What needs to be done>
Take the material below and output exactly the run of lines from the one containing "pose proof eps_pos as He." down to the one containing "rewrite sqrt_0. ring.", with both included.

Start of Source information

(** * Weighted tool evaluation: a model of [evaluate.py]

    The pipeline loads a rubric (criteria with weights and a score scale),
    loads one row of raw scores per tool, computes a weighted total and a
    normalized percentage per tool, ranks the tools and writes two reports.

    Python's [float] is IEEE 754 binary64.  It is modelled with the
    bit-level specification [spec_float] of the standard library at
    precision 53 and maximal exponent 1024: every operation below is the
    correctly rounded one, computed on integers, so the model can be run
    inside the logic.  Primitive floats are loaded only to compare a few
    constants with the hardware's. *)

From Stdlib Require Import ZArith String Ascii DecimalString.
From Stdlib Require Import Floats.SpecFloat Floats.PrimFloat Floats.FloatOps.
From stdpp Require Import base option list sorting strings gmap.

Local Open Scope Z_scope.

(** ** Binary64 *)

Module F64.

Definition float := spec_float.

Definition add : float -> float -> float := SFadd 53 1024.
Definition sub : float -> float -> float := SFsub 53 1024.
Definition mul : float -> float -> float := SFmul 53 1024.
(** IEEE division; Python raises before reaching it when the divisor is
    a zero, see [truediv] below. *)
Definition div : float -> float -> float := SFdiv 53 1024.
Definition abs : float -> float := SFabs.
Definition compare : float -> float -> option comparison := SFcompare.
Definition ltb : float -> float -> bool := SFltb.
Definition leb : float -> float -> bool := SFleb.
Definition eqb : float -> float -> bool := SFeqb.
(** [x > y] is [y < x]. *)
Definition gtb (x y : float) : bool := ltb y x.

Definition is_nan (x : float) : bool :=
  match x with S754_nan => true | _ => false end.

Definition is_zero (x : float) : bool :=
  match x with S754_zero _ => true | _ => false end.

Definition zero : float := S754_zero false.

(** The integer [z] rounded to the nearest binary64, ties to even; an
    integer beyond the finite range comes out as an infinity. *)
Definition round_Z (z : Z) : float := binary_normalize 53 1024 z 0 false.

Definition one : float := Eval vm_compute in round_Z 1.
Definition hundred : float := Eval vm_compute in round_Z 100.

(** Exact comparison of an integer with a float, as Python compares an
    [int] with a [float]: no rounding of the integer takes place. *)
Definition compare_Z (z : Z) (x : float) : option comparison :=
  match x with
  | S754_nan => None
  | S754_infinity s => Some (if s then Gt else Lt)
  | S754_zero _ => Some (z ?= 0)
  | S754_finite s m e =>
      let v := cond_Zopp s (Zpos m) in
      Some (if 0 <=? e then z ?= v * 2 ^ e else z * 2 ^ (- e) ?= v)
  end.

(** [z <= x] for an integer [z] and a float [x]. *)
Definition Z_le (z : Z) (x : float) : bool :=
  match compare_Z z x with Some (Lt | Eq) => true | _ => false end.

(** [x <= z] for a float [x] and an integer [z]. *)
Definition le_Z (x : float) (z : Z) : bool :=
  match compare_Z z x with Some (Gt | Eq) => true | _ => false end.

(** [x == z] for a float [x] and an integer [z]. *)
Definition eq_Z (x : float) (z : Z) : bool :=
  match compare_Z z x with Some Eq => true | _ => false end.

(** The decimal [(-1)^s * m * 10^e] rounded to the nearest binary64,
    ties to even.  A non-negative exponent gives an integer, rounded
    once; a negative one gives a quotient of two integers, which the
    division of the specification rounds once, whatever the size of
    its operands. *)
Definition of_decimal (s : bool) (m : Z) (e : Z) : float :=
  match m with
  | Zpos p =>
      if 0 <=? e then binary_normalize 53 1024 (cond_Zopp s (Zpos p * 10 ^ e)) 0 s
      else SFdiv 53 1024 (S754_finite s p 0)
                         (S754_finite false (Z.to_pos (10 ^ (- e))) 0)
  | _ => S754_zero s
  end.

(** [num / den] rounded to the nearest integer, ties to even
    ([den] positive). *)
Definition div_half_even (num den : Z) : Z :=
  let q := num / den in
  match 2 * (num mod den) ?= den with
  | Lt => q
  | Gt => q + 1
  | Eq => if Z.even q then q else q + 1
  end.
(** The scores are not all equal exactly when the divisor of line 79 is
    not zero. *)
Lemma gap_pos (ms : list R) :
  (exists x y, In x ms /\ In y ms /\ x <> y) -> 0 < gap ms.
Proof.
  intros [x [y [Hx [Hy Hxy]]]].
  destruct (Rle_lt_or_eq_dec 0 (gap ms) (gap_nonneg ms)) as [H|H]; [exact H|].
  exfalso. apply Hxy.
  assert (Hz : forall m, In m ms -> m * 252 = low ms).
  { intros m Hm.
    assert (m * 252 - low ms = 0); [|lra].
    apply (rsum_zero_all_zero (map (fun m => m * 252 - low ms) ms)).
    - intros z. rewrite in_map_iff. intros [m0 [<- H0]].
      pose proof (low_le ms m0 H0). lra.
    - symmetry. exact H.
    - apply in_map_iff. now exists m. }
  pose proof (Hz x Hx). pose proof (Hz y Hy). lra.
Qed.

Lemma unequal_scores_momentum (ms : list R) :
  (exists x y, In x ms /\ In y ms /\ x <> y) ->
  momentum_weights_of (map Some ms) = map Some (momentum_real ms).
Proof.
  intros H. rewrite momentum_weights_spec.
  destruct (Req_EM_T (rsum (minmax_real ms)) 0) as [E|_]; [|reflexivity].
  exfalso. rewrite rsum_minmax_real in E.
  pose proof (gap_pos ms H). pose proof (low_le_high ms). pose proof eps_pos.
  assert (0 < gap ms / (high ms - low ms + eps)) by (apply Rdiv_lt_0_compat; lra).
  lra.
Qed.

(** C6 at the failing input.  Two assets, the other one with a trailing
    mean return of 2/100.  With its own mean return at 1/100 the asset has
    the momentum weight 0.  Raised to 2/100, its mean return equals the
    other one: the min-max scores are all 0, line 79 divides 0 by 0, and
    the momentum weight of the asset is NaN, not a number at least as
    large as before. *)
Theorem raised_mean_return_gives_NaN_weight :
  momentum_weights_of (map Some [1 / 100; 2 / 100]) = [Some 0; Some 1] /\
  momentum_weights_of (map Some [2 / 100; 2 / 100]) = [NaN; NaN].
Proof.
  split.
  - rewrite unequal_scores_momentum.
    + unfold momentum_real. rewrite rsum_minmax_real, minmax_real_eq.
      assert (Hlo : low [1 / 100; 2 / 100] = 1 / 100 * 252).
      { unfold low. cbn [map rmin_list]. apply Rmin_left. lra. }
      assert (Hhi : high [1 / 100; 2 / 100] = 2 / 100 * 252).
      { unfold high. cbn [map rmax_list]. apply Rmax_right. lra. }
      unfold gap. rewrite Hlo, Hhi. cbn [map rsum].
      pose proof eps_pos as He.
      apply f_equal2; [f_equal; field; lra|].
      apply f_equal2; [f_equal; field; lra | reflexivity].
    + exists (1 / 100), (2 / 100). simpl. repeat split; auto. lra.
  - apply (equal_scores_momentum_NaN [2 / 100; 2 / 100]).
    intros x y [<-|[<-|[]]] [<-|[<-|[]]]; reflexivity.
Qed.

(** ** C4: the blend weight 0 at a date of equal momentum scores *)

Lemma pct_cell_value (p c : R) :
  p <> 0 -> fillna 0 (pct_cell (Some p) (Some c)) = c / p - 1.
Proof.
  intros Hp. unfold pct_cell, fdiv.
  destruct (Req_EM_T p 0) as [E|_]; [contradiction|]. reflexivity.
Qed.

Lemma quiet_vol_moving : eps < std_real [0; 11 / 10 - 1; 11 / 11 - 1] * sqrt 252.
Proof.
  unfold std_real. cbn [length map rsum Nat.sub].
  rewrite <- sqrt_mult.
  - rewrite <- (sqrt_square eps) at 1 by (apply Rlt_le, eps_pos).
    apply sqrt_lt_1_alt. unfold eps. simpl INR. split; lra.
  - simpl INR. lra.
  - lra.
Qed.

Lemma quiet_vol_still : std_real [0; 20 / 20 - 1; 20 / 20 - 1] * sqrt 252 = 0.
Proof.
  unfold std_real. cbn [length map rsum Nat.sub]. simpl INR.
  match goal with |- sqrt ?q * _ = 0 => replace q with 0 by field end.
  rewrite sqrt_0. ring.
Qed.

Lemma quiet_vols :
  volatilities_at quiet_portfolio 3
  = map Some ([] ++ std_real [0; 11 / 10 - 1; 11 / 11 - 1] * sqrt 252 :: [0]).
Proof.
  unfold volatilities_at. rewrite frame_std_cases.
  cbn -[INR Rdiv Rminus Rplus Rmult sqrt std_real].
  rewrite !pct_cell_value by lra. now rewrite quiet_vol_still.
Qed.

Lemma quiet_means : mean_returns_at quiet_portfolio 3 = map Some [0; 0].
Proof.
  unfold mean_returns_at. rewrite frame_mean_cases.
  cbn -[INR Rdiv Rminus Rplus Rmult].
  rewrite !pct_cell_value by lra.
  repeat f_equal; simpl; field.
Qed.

End of Source information

Solved problem>
      pose proof eps_pos as He.
      apply f_equal2; [f_equal; field; lra|].
      apply f_equal2; [f_equal; field; lra | reflexivity].
    + exists (1 / 100), (2 / 100). simpl. repeat split; auto. lra.
  - apply (equal_scores_momentum_NaN [2 / 100; 2 / 100]).
    intros x y [<-|[<-|[]]] [<-|[<-|[]]]; reflexivity.
Qed.

(** ** C4: the blend weight 0 at a date of equal momentum scores *)

Lemma pct_cell_value (p c : R) :
  p <> 0 -> fillna 0 (pct_cell (Some p) (Some c)) = c / p - 1.
Proof.
  intros Hp. unfold pct_cell, fdiv.
  destruct (Req_EM_T p 0) as [E|_]; [contradiction|]. reflexivity.
Qed.

Lemma quiet_vol_moving : eps < std_real [0; 11 / 10 - 1; 11 / 11 - 1] * sqrt 252.
Proof.
  unfold std_real. cbn [length map rsum Nat.sub].
  rewrite <- sqrt_mult.
  - rewrite <- (sqrt_square eps) at 1 by (apply Rlt_le, eps_pos).
    apply sqrt_lt_1_alt. unfold eps. simpl INR. split; lra.
  - simpl INR. lra.
  - lra.
Qed.

Lemma quiet_vol_still : std_real [0; 20 / 20 - 1; 20 / 20 - 1] * sqrt 252 = 0.
Proof.
  unfold std_real. cbn [length map rsum Nat.sub]. simpl INR.
  match goal with |- sqrt ?q * _ = 0 => replace q with 0 by field end.
  rewrite sqrt_0. ring.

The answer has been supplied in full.